When you are ready I am here, student/teacher, lover/witch, loser and whatever losers are when they bring their losses to God.

She keeps asking what happened, what happened was I agreed to do the difficult work my dead father and his mother asked me to do.

Lost again in hazy nethers the dying sometimes conjure, trying to say goodbye.

Becoming nonviolent in the War on Intimacy.

Chickadees come to the window sill, the remains of our broken heart are everywhere.

Polaroids from childhood are not the narrative you think they are!

When you lay down all defenses – including the one you erected against the witch – what happens?

Under Bo trees, up on crosses, on the far side of the far field, where the blind horse stumbles and cries out to us.

What else is new, now that everything is the same?

Published
Categorized as Sentences

What We Call the Surface

Shoveling after midnight, snow falling so softly I cannot help but be amazed, stopping to listen, remembering that why and how are the same question, answered the same way. The neighbor’s wind chimes touched by breezes I cannot feel. Will I ever know love?

Carrying hay to the horses at 4 a.m., the storm wild around us. Christmas lights blurred in the distance, plows already shoving snow off the back roads. When I was a child, I was not allowed in certain ways to be a child, hence the man I am: this man.

Later spilling tea trying to leave the kitchen quietly, on my knees cleaning up, smiling. You have to see how the twentieth century rendered moot so many of our prayers and plans, you have to make adjustments. May I be content with what is given, may I be happy in these shoes, may I be free of hurt and anger.

Footsteps then in the upstairs hallway, voices murmuring, the family waking up. Checking basement traps, opening barn doors so the feral cats can escape if they want. There are trails everywhere, it doesn’t mean you have to travel.

Somewhere up there the moon shines like pure quartz, unaware of what we call the surface. When you can’t find your way, poetry will help you find a way, that is the promise I make and have never yet broken. You’re saying limits matter and I’m agreeing but we’re still in conflict, why?

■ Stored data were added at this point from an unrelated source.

(* ===== verification/Blake3Tree.v ===== *)
(** * BLAKE3 is the hash of a tree

    The incremental hasher of blake3.c (buffered chunks, lazily merged stack of
    subtrees, subtrees hashed side by side) against the recursive definition of
    the hash: however the input is cut into updates, and whatever the degree of
    parallelism, the digest is the root of the tree over the whole input. *)

From stdpp Require Import base list option numbers strings.
From Stdlib Require Import Sorting.Sorted.
From S2P Require Import Prelude Memory Encode Crypto Blake3Core.

(** ** The reference *)

Definition pad (m : bytes) : bytes := m ++ zero_bytes (BLAKE3_BLOCK_LEN - length m).

(** A chunk: its blocks chained, the first and the last marked. *)
Fixpoint chunk_tree (fuel : nat) (cv : list Z) (start : bool) (counter flags : Z) (m : bytes) : output_t :=
  let flags' := Z.lor flags (if start then CHUNK_START else 0) in
  match fuel with
  | S fuel =>
      if (BLAKE3_BLOCK_LEN <? length m)%nat
      then chunk_tree fuel
             (blake3_compress_in_place cv (take BLAKE3_BLOCK_LEN m) (Z.of_nat BLAKE3_BLOCK_LEN) counter flags')
             false counter flags (drop BLAKE3_BLOCK_LEN m)
      else Output cv counter (pad m) (Z.of_nat (length m)) (Z.lor flags' CHUNK_END)
  | O => Output cv counter (pad m) (Z.of_nat (length m)) (Z.lor flags' CHUNK_END)
  end.

(** The left subtree has the largest power of two of chunks that leaves
    something for the right one. *)
Definition left_len (n : nat) : nat := (BLAKE3_CHUNK_LEN * 2 ^ Nat.log2 ((n - 1) / BLAKE3_CHUNK_LEN))%nat.

Section tree.
Context (key : list Z) (flags : Z).

Fixpoint tree_output (fuel : nat) (m : bytes) (counter : Z) : output_t :=
  match fuel with
  | S fuel =>
      if (BLAKE3_CHUNK_LEN <? length m)%nat
      then
        let n := left_len (length m) in
        parent_output
          (output_chaining_value (tree_output fuel (take n m) counter) ++
           output_chaining_value (tree_output fuel (drop n m) (counter + Z.of_nat (n / BLAKE3_CHUNK_LEN)%nat))) key flags
      else chunk_tree (length m) key true counter flags m
  | O => chunk_tree (length m) key true counter flags m
  end.

(** The node over [m], whose first chunk has number [counter], and its
    chaining value. *)
Definition node (m : bytes) (counter : Z) : output_t := tree_output (S (length m)) m counter.
Definition node_cv (m : bytes) (counter : Z) : bytes := output_chaining_value (node m counter).
End tree.

(** The digest of the documentation. *)
Definition blake3_digest (m : bytes) : bytes := output_root_bytes (node IV 0 m 0) 0 BLAKE3_OUT_LEN.

(** ** Chunks *)

Lemma chunk_tree_fuel n n' cv start c fl m :
  (length m <= n)%nat -> (length m <= n')%nat -> chunk_tree n cv start c fl m = chunk_tree n' cv start c fl m.
Proof.
  revert n' cv start m. induction n as [|n IH]; intros [|n'] cv start m Hn Hn'; cbn [chunk_tree]; try done.
  - by rewrite (proj2 (Nat.ltb_ge _ _)) by (unfold BLAKE3_BLOCK_LEN; lia).
  - by rewrite (proj2 (Nat.ltb_ge _ _)) by (unfold BLAKE3_BLOCK_LEN; lia).
  - case_bool; [|done]. apply Nat.ltb_lt in Heqb. apply IH; rewrite length_drop; unfold BLAKE3_BLOCK_LEN in *; lia.
Qed.

Lemma chunk_blocks_fuel n n' s m :
  (length m <= n)%nat -> (length m <= n')%nat -> chunk_state_blocks n s m = chunk_state_blocks n' s m.
Proof.
  revert n' s m. induction n as [|n IH]; intros [|n'] s m Hn Hn'; cbn [chunk_state_blocks]; try done.
  - by rewrite (proj2 (Nat.ltb_ge _ _)) by (unfold BLAKE3_BLOCK_LEN; lia).
  - by rewrite (proj2 (Nat.ltb_ge _ _)) by (unfold BLAKE3_BLOCK_LEN; lia).
  - case_bool; [|done]. apply Nat.ltb_lt in Heqb. apply IH; rewrite length_drop; unfold BLAKE3_BLOCK_LEN in *; lia.
Qed.

(** A chunk state with nothing in its buffer. *)
Definition unbuffered (s : blake3_chunk_state) : Prop :=
  cs_buf_len s = 0%nat /\ cs_buf s = zero_bytes BLAKE3_BLOCK_LEN.

Definition with_buf (m : bytes) (s : blake3_chunk_state) : blake3_chunk_state :=
  ChunkState (cs_cv s) (cs_chunk_counter s) (pad m) (length m) (cs_blocks_compressed s) (cs_flags s).

Definition next_chunk_block (s : blake3_chunk_state) (block : bytes) : blake3_chunk_state :=
  ChunkState (chunk_state_compress s block) (cs_chunk_counter s) (zero_bytes BLAKE3_BLOCK_LEN) 0
    (S (cs_blocks_compressed s)) (cs_flags s).

Lemma drop_zero_bytes n k : drop k (zero_bytes n) = zero_bytes (n - k).
Proof. unfold zero_bytes. apply drop_replicate. Qed.

(** What is buffered, and what comes. *)
Lemma fill_buf_eq m x s :
  (length m + length x <= BLAKE3_BLOCK_LEN)%nat ->
  chunk_state_fill_buf (with_buf m s) x = (length x, with_buf (m ++ x) s).
Proof.
  intros Hl. unfold chunk_state_fill_buf, with_buf, pad. cbn [cs_buf_len cs_buf cs_cv cs_chunk_counter cs_blocks_compressed cs_flags].
  assert ((if (length x <? BLAKE3_BLOCK_LEN - length m)%nat then length x else (BLAKE3_BLOCK_LEN - length m)%nat) = length x) as ->.
  { destruct (_ <? _)%nat eqn:E; [done|]. apply Nat.ltb_ge in E. lia. }
  f_equal. f_equal; [|by rewrite length_app].
  rewrite take_app_length, (take_ge x) by lia. rewrite <- app_assoc. f_equal. f_equal.
  rewrite drop_app_ge by lia. rewrite drop_zero_bytes, length_app. f_equal. lia.
Qed.

Lemma unbuffered_with s : unbuffered s -> s = with_buf [] s.
Proof. intros [H1 H2]. destruct s. unfold with_buf, pad. simpl in *. by subst. Qed.

Lemma update_small s m :
  unbuffered s -> (length m <= BLAKE3_BLOCK_LEN)%nat -> chunk_state_update s m = with_buf m s.
Proof.
  intros Hs Hm. pose proof Hs as [Hl _]. unfold chunk_state_update. rewrite Hl. cbn [Nat.ltb Nat.leb].
  assert (chunk_state_blocks (length m) s m = (s, m)) as ->.
  { destruct (length m) eqn:E; [done|]. cbn [chunk_state_blocks]. rewrite (proj2 (Nat.ltb_ge _ _)); [done|lia]. }
  rewrite (unbuffered_with s Hs) at 1. rewrite fill_buf_eq; [done|cbn; lia].
Qed.

Lemma update_step s m :
  unbuffered s -> (BLAKE3_BLOCK_LEN < length m)%nat ->
  chunk_state_update s m = chunk_state_update (next_chunk_block s (take BLAKE3_BLOCK_LEN m)) (drop BLAKE3_BLOCK_LEN m).
Proof.
  intros [Hl Hb] Hm. unfold chunk_state_update. rewrite Hl. cbn [Nat.ltb Nat.leb next_chunk_block cs_buf_len].
  destruct (length m) as [|n] eqn:E; [lia|]. cbn [chunk_state_blocks]. rewrite E, (proj2 (Nat.ltb_lt _ _)) by lia.
  rewrite (chunk_blocks_fuel n (length (drop BLAKE3_BLOCK_LEN m))) by (rewrite length_drop; unfold BLAKE3_BLOCK_LEN; lia).
  by rewrite Hl, Hb.
Qed.

Lemma next_block_unbuffered s b : unbuffered (next_chunk_block s b).
Proof. done. Qed.

(** Feeding a chunk in two parts is feeding it at once. *)
Lemma update_app s m x :
  unbuffered s -> chunk_state_update (chunk_state_update s m) x = chunk_state_update s (m ++ x).
Proof.
  remember (length m) as n eqn:En. revert s m En. induction (lt_wf n) as [n _ IH]. intros s m -> Hs.
  destruct (decide (length m <= BLAKE3_BLOCK_LEN)%nat) as [Hm|Hm].
  - rewrite (update_small s m) by done. destruct (decide (m = [])) as [->|Hne]; [by rewrite <- unbuffered_with|].
    assert (0 < length m)%nat as Hpos by (destruct m; [done|cbn; lia]).
    destruct (decide (length m + length x <= BLAKE3_BLOCK_LEN)%nat) as [Hx|Hx].
    + rewrite (update_small s (m ++ x)) by (rewrite ?length_app; done). unfold chunk_state_update.
      cbn [with_buf cs_buf_len]. rewrite (proj2 (Nat.ltb_lt _ _)) by done. rewrite fill_buf_eq by done.
      rewrite drop_all. cbn [length Nat.ltb Nat.leb chunk_state_blocks].
      rewrite fill_buf_eq; [by rewrite app_nil_r|rewrite length_app; cbn; lia].
    + rewrite (update_step s (m ++ x)) by (rewrite ?length_app; first [done|lia]).
      unfold chunk_state_update at 1. cbn [with_buf cs_buf_len]. rewrite (proj2 (Nat.ltb_lt _ _)) by done.
      set (k := (BLAKE3_BLOCK_LEN - length m)%nat).
      assert (chunk_state_fill_buf (with_buf m s) x = chunk_state_fill_buf (with_buf m s) (take k x)) as Hf.
      { unfold chunk_state_fill_buf. cbn [with_buf cs_buf_len]. fold k. rewrite length_take.
        rewrite (proj2 (Nat.ltb_ge (length x) k)) by lia. rewrite (proj2 (Nat.ltb_ge (k `min` length x) k)) by lia.
        by rewrite take_take, Nat.min_id. }
      fold (with_buf m s). rewrite Hf, fill_buf_eq by (rewrite length_take; lia). rewrite length_take, Nat.min_l by lia.
      rewrite (proj2 (Nat.ltb_lt 0 (length (drop k x)))) by (rewrite length_drop; lia).
      assert (take BLAKE3_BLOCK_LEN (m ++ x) = m ++ take k x) as Ht by (rewrite take_app_ge by done; done).
      assert (drop BLAKE3_BLOCK_LEN (m ++ x) = drop k x) as Hd by (rewrite drop_app_ge by done; done).
      rewrite Ht, Hd. unfold chunk_state_update. cbn [next_chunk_block cs_buf_len Nat.ltb Nat.leb].
      unfold next_chunk_block, chunk_state_compress, chunk_state_maybe_start_flag.
      cbn [with_buf cs_cv cs_chunk_counter cs_blocks_compressed cs_flags cs_buf].
      assert (pad (m ++ take k x) = m ++ take k x) as ->; [|done].
      unfold pad. rewrite length_app, length_take. replace (BLAKE3_BLOCK_LEN - _)%nat with 0%nat by lia. apply app_nil_r.
  - rewrite (update_step s m), (update_step s (m ++ x)) by (rewrite ?length_app; first [done|lia]).
    rewrite (IH (length (drop BLAKE3_BLOCK_LEN m))) by (first [done|rewrite length_drop; unfold BLAKE3_BLOCK_LEN in *; lia]).
    rewrite take_app_le, drop_app_le by lia. done.
Qed.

Gray dawn, daughters lugging water, snow falling faster. People used to talk about how witty I could be, nobody understanding it was a defense against rejection, a manifestation of fear, a cry from the heart for love. Look, there – in the distance – a light.

Stew with dumplings and apple pie, may I never forget to be grateful. The world floats away, one more snowflake – one more space in which once upon a time a snowflake fell – one more loveliness I release with a glad heart, alleluia alleluia alleluia.